TO THE EDITOR
We present a case of aortic root thrombosis in a patient supported with a continuous-flow left ventricular assist device (LVAD), highlight the diagnostic role of echocardiography, and offer some important caveats to consider when managing this rare but potentially devastating complication in patients with an LVAD.
CASE REPORT
A 35-year-old male with a medical history of nonischemic cardiomyopathy supported with a HeartMate II continuous-flow LVAD (Abbott Laboratories, formerly Thoratec Corporation) was referred for a transesophageal echocardiogram (TEE) prior to direct current cardioversion for symptomatic atrial fibrillation. LVAD speed was set at 9,000 rpm. The patient was chronically anticoagulated with warfarin, with a therapeutic international normalized ratio (INR) level at presentation. TEE was performed and revealed no left atrial appendage thrombus. However, the aortic valve was noted to remain closed with every heartbeat. Additionally, extensive thrombus was seen in all cusps of the aortic valve, with grade 4 spontaneous echo contrast extending into the aortic root (Figures 1 and 2, videos A and B). Visualized by pulsed wave Doppler, the LVAD inflow cannula and outflow graft had normal flow.
Transesophageal echocardiogram midesophageal 5-chamber view. The thrombus is identified by an asterisk. Aoa, ascending aorta; LA, left atrium, LV, left ventricle; RV, right ventricle.
Transesophageal echocardiogram (A) aortic valve short-axis view and (B) long-axis view of the ascending aorta. In both views, the thrombus is identified by an asterisk. Aoa, ascending aorta; LA, left atrium; LC, left coronary cusp; LV, left ventricle; NC, noncoronary cusp; RA, right atrium; RC, right coronary cusp; RV, right ventricle.

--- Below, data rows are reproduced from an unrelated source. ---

(* ===== verification/Plan.v ===== *)
(** * The plan compiler ([plan/src/Plan.ts])

    Drafts are ordered by the nodes their material names, keyed, checked for writes
    that overlap, and linked behind the writers of what they read.  A plan grows by
    generations; a recorded node is never rewritten.  [Map]s are finite maps, [Set]s
    that are only tested for membership are finite sets. *)

From S2P Require Import Prelude Capability FileSet Canonical StepKey.

(** ** Data *)

Record NodeEffects := mkEffects {
  ne_reads : list ReadDeclaration;
  ne_writes : list Declaration;
  ne_removes : option (list string);
  ne_boundaryMode : BoundaryMode
}.

Inductive PairStrategy := Serialize | Lane | FailPair.
Inductive RuntimeStrategy := DelayRebase | StopMerge.
Inductive NodeKind := StepNode | AgentNode | MergeNode.

#[export] Instance pair_strategy_eq_dec : EqDecision PairStrategy.
Proof. solve_decision. Defined.
#[export] Instance runtime_strategy_eq_dec : EqDecision RuntimeStrategy.
Proof. solve_decision. Defined.

Record ConflictAnnotation := mkConflict {
  ca_with : string;
  ca_paths : list string;
  ca_strategy : PairStrategy;
  ca_runtime : RuntimeStrategy
}.

Record PlanNode := mkNode {
  pn_id : string;
  pn_kind : NodeKind;
  pn_key : string;
  pn_material : KeyMaterial;
  pn_effects : NodeEffects;
  pn_dependsOn : list string;
  pn_conflicts : list ConflictAnnotation;
  pn_strategy : PairStrategy;
  pn_runtime : RuntimeStrategy;
  pn_priority : Z;
  pn_generation : Z
}.

Record Plan := mkPlan {
  pl_planId : string;
  pl_flow : string;
  pl_generation : Z;
  pl_baseDigest : string;
  pl_digest : string;
  pl_nodes : list PlanNode
}.

Record NodeDraft := mkDraft {
  nd_id : string;
  nd_material : KeyMaterial;
  nd_effects : NodeEffects;
  nd_kind : option NodeKind;
  nd_priority : option Z;
  nd_conflictStrategy : option PairStrategy;
  nd_runtimeStrategy : option RuntimeStrategy
}.

Inductive PlanError :=
| Cycle (id : string)
| UnknownDependency (id dependency : string)
| DuplicateNode (id : string)
| OverlapForbidden (earlier later : string) (paths : list string)
| InvalidEffects (id declared : string).

Inductive PlanFailure :=
| Refused (e : PlanError)
| Unkeyed (e : KeyError).

(** ** Pairs of nodes *)

Definition pairStrategy (left right : PairStrategy) : PairStrategy :=
  if bool_decide (left = FailPair) || bool_decide (right = FailPair) then FailPair
  else if bool_decide (left = Lane) || bool_decide (right = Lane) then Lane else Serialize.

Definition pairRuntime (left right : RuntimeStrategy) : RuntimeStrategy :=
  if bool_decide (left = StopMerge) || bool_decide (right = StopMerge) then StopMerge else DelayRebase.

Definition produces (effects : NodeEffects) : list Entry :=
  expand (ne_writes effects) ++ (EPath <$> default [] (ne_removes effects)).

Definition entry_label (e : Entry) : string :=
  match e with EPath p => p | ETree t => t | EGlob g => join "," (gl_include g) end.

Definition overlap (left right : NodeEffects) : list string :=
  flat_map (λ leftEntry, if existsb (overlaps leftEntry) (produces right) then [entry_label leftEntry] else [])
    (produces left).

Definition readsWhatItWrites (reader writer : NodeEffects) : bool :=
  existsb (λ entry, existsb (overlaps (read_entry entry)) (produces writer)) (expandReads (ne_reads reader)).

(** ** Topological order *)

Inductive Mark := Visiting | Done.
#[export] Instance mark_eq_dec : EqDecision Mark.
Proof. solve_decision. Defined.

Record Walk := mkWalk { w_state : gmap string Mark; w_ordered : list NodeDraft }.

(** [new Map(drafts.map((draft) => [draft.id, draft]))]. *)
Definition by_id (drafts : list NodeDraft) : gmap string NodeDraft :=
  fold_left (λ m draft, <[nd_id draft := draft]> m) drafts ∅.

Definition mark (id : string) (m : Mark) (w : Walk) : Walk := mkWalk (<[id := m]> (w_state w)) (w_ordered w).

Definition finish (draft : NodeDraft) (w : Walk) : Walk :=
  mkWalk (<[nd_id draft := Done]> (w_state w)) (w_ordered w ++ [draft]).

Section Topological.

Context (byId : gmap string NodeDraft) (known : gset string).

(** The loop over the dependencies of a node. *)
Fixpoint visit_each (visit : NodeDraft → Walk → option (PlanError + Walk)) (id : string) (deps : list string) (w : Walk)
    : option (PlanError + Walk) :=
  match deps with
  | [] => Some (inr w)
  | dependency :: deps =>
      if bool_decide (dependency ∈ known) then visit_each visit id deps w
      else match byId !! dependency with
           | None => Some (inl (UnknownDependency id dependency))
           | Some next => match visit next w with
                          | Some (inr w) => visit_each visit id deps w
                          | failure => failure
                          end
           end
  end.

(** [visit]; [None] when the fuel runs out. *)
Fixpoint visit (fuel : nat) (draft : NodeDraft) (w : Walk) : option (PlanError + Walk) :=
  match fuel with
  | O => None
  | S fuel =>
      match w_state w !! nd_id draft with
      | Some Done => Some (inr w)
      | Some Visiting => Some (inl (Cycle (nd_id draft)))
      | None =>
          match visit_each (visit fuel) (nd_id draft) (dependencies (nd_material draft)) (mark (nd_id draft) Visiting w) with
          | Some (inr w) => Some (inr (finish draft w))
          | failure => failure
          end
      end
  end.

Cardioversion was deferred because of the aortic thrombus. The patient was admitted to the hospital for close neurologic monitoring and initiation of intravenous heparin. His warfarin dose was adjusted with higher INR goals. The patient was eventually discharged with closer warfarin clinic follow-up and plans for a repeat outpatient TEE to assess for complete resolution of the aortic valve thrombus.
DISCUSSION
In patients with advanced heart failure (HF) refractory to medical therapy, LVADs increasingly are used as a bridge to transplantation or destination therapy and sometimes as a bridge to recovery.1-3 The optimal LVAD speed setting remains a subject of debate, and practice varies among centers, but the majority of centers consider optimal LVAD speed setting as a normally functioning LVAD that allows effective left ventricle unloading. Optimal left ventricular unloading is usually defined by clinical improvement in HF symptoms and reduced left ventricle size/volume, reduced mitral regurgitation, midline septal position, lack of worsening right ventricular function or tricuspid regurgitation, and intermittent aortic valve opening by echocardiography.4 This latter goal may not always be achieved, as aortic valve opening is also affected by a variety of factors, including LVAD speed, native left ventricle function, volume status, and mean arterial blood pressure. Therefore, the aortic valve remains closed in many patients supported with continuous-flow LVADs in whom left ventricle function is poor or LVAD speed is high. Continuous and chronic aortic valve closure may lead to leaflet fusion and aortic insufficiency, as well as stasis in the aortic root and coronary sinus. Aortic valve leaflet fusion and stasis in turn may predispose patients to thrombus formation despite adequate anticoagulation and antiplatelet therapy.
In the setting of thrombus formation in the aortic root, it is important to preserve aortic valve closure to minimize the risk of thromboembolism. A higher LVAD speed should be maintained, as lower speeds may lead to sudden aortic valve opening and embolization. Management of such cases varies by center, with no clear guidelines regarding the use of thrombolytic agents. In our case, we elected to maintain LVAD speed at 9,000 rpm (to maintain continuous aortic valve closure) and intensified anticoagulation therapy by using intravenous heparin and adjusting the patient's warfarin dose to support a higher than usual INR goal (target: 3.0). TEE with possible direct current cardioversion will be reattempted in a few weeks. Once the thrombus has resolved, the LVAD speed will be adjusted to allow intermittent aortic valve opening.